● About this task: Please tally the lines below that contain the word "list" and reply with the total alone.

[Entries provided]

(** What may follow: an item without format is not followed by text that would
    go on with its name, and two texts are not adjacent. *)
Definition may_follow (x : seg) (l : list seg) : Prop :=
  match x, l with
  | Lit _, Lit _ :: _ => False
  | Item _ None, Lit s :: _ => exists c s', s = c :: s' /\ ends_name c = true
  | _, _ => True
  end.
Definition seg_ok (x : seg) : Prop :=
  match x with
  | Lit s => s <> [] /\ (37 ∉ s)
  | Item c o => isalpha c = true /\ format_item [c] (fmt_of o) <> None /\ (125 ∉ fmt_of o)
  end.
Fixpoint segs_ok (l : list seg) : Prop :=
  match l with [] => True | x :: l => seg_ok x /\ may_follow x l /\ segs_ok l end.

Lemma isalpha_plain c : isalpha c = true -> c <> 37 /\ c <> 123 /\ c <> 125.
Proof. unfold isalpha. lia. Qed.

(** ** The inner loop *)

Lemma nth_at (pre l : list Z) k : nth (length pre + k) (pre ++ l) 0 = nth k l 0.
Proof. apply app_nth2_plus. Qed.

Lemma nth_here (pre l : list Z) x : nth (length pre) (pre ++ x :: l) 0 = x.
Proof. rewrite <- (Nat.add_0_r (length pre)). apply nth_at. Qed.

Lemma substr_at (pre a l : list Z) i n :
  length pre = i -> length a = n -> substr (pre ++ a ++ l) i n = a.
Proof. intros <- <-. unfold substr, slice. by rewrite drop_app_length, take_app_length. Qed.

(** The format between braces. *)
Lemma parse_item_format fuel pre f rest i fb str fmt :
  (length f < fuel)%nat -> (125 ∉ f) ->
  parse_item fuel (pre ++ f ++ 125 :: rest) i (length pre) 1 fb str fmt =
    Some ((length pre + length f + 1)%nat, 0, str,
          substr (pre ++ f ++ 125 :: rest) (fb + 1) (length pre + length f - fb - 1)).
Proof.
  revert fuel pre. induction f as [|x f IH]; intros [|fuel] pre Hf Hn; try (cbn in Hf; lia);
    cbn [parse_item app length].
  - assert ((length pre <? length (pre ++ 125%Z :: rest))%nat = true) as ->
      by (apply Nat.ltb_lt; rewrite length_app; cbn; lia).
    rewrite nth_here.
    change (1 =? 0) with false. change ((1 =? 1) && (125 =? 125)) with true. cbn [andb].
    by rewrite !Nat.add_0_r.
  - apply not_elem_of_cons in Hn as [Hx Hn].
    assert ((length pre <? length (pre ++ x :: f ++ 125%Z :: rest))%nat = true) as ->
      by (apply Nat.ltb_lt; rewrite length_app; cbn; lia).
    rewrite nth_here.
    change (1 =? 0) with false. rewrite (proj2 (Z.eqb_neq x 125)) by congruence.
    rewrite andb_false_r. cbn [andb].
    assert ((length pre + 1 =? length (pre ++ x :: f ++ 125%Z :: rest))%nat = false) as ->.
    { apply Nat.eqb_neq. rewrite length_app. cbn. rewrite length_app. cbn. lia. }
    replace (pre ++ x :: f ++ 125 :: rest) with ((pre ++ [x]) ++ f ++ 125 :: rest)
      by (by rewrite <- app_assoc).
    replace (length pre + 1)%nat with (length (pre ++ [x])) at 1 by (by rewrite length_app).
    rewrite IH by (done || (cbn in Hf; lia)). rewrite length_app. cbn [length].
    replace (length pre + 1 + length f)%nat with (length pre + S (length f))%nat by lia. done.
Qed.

[/Entries provided]

● Output below: 5